■ Prompt: Beneath this task are records; print exactly the stretch of them from the line with "manifest_targets_exist (artifacts (run (Project.generateProject" through the line with "intros Hop. split;", both ends included.

::: Working data :::

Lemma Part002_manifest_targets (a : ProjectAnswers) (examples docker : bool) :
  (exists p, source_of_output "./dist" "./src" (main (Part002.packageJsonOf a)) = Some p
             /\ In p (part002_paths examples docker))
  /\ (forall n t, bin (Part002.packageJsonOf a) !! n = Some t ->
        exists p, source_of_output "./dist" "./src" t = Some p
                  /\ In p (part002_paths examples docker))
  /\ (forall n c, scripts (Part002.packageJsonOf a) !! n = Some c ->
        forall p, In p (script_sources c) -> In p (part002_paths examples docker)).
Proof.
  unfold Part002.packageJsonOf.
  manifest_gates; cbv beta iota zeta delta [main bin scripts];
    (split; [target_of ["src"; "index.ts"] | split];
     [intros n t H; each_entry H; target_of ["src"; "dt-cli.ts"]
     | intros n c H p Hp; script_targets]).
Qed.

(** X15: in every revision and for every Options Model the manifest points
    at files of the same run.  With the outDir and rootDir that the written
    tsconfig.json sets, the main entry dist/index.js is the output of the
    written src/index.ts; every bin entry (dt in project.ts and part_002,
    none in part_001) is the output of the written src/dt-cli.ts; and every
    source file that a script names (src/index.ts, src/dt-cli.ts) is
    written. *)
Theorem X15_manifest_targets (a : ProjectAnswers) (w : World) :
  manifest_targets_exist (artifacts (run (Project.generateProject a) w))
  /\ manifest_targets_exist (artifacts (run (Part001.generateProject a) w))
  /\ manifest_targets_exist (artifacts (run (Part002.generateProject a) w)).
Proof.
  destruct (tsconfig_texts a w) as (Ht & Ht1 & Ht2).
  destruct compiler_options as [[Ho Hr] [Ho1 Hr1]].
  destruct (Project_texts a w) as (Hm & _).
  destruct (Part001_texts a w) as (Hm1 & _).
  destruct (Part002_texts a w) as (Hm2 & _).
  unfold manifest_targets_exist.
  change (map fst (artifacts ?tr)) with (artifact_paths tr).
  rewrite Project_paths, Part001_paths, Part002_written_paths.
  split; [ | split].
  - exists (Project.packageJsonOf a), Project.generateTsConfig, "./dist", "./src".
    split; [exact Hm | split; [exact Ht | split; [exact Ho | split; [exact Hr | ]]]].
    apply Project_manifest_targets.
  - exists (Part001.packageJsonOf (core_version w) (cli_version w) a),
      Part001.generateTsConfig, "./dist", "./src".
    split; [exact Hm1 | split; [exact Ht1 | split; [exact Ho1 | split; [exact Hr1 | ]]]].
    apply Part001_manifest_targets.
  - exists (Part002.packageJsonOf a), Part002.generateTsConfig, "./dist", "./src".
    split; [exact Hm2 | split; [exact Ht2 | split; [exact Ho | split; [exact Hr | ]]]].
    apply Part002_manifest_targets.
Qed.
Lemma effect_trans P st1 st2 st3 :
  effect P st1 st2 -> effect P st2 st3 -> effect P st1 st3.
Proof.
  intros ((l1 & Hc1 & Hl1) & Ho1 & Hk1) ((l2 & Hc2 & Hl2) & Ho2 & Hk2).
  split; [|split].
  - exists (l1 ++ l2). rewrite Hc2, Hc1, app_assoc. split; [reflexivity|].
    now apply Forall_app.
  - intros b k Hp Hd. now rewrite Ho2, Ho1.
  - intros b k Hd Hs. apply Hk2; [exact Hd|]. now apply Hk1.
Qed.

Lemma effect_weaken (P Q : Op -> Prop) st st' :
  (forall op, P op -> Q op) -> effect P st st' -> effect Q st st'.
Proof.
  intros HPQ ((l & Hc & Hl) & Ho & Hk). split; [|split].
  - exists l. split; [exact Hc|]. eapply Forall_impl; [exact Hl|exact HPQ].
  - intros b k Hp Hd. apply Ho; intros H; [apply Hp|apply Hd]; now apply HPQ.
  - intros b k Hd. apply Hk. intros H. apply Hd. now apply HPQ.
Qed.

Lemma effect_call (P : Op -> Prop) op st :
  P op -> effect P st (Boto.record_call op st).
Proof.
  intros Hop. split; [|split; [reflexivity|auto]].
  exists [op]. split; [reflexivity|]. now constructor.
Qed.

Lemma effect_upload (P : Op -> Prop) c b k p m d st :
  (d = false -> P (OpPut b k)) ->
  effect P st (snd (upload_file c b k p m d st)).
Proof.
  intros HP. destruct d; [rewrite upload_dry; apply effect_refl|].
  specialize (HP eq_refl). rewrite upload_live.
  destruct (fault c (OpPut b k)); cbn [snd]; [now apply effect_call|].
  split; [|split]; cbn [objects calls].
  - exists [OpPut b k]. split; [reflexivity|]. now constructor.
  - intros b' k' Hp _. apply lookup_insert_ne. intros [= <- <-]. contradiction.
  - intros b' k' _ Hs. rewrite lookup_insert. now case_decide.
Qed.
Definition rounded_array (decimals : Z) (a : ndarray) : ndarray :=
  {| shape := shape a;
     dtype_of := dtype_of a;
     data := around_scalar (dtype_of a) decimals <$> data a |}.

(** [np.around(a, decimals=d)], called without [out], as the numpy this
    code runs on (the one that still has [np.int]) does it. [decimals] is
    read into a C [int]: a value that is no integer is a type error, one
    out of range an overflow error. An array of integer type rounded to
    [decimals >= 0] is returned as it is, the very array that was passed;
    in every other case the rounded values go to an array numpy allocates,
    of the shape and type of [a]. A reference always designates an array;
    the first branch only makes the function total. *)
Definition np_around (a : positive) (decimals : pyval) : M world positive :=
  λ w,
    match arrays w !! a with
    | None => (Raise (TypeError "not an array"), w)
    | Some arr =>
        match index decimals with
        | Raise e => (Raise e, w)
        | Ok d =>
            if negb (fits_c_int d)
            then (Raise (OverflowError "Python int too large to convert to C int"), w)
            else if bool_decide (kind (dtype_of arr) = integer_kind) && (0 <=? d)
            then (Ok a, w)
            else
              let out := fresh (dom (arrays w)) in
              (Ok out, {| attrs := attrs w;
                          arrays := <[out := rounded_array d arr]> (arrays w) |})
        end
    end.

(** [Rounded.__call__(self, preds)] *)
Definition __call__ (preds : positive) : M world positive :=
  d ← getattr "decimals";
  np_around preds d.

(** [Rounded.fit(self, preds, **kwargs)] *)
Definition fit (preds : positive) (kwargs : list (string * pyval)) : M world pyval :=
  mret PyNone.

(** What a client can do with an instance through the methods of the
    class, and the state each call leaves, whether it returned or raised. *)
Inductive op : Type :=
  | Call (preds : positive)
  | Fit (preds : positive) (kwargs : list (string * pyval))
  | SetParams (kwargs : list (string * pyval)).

:::

■ Answer below:
  manifest_targets_exist (artifacts (run (Project.generateProject a) w))
  /\ manifest_targets_exist (artifacts (run (Part001.generateProject a) w))
  /\ manifest_targets_exist (artifacts (run (Part002.generateProject a) w)).
Proof.
  destruct (tsconfig_texts a w) as (Ht & Ht1 & Ht2).
  destruct compiler_options as [[Ho Hr] [Ho1 Hr1]].
  destruct (Project_texts a w) as (Hm & _).
  destruct (Part001_texts a w) as (Hm1 & _).
  destruct (Part002_texts a w) as (Hm2 & _).
  unfold manifest_targets_exist.
  change (map fst (artifacts ?tr)) with (artifact_paths tr).
  rewrite Project_paths, Part001_paths, Part002_written_paths.
  split; [ | split].
  - exists (Project.packageJsonOf a), Project.generateTsConfig, "./dist", "./src".
    split; [exact Hm | split; [exact Ht | split; [exact Ho | split; [exact Hr | ]]]].
    apply Project_manifest_targets.
  - exists (Part001.packageJsonOf (core_version w) (cli_version w) a),
      Part001.generateTsConfig, "./dist", "./src".
    split; [exact Hm1 | split; [exact Ht1 | split; [exact Ho1 | split; [exact Hr1 | ]]]].
    apply Part001_manifest_targets.
  - exists (Part002.packageJsonOf a), Part002.generateTsConfig, "./dist", "./src".
    split; [exact Hm2 | split; [exact Ht2 | split; [exact Ho | split; [exact Hr | ]]]].
    apply Part002_manifest_targets.
Qed.
Lemma effect_trans P st1 st2 st3 :
  effect P st1 st2 -> effect P st2 st3 -> effect P st1 st3.
Proof.
  intros ((l1 & Hc1 & Hl1) & Ho1 & Hk1) ((l2 & Hc2 & Hl2) & Ho2 & Hk2).
  split; [|split].
  - exists (l1 ++ l2). rewrite Hc2, Hc1, app_assoc. split; [reflexivity|].
    now apply Forall_app.
  - intros b k Hp Hd. now rewrite Ho2, Ho1.
  - intros b k Hd Hs. apply Hk2; [exact Hd|]. now apply Hk1.
Qed.

Lemma effect_weaken (P Q : Op -> Prop) st st' :
  (forall op, P op -> Q op) -> effect P st st' -> effect Q st st'.
Proof.
  intros HPQ ((l & Hc & Hl) & Ho & Hk). split; [|split].
  - exists l. split; [exact Hc|]. eapply Forall_impl; [exact Hl|exact HPQ].
  - intros b k Hp Hd. apply Ho; intros H; [apply Hp|apply Hd]; now apply HPQ.
  - intros b k Hd. apply Hk. intros H. apply Hd. now apply HPQ.
Qed.

Lemma effect_call (P : Op -> Prop) op st :
  P op -> effect P st (Boto.record_call op st).
Proof.
  intros Hop. split; [|split; [reflexivity|auto]].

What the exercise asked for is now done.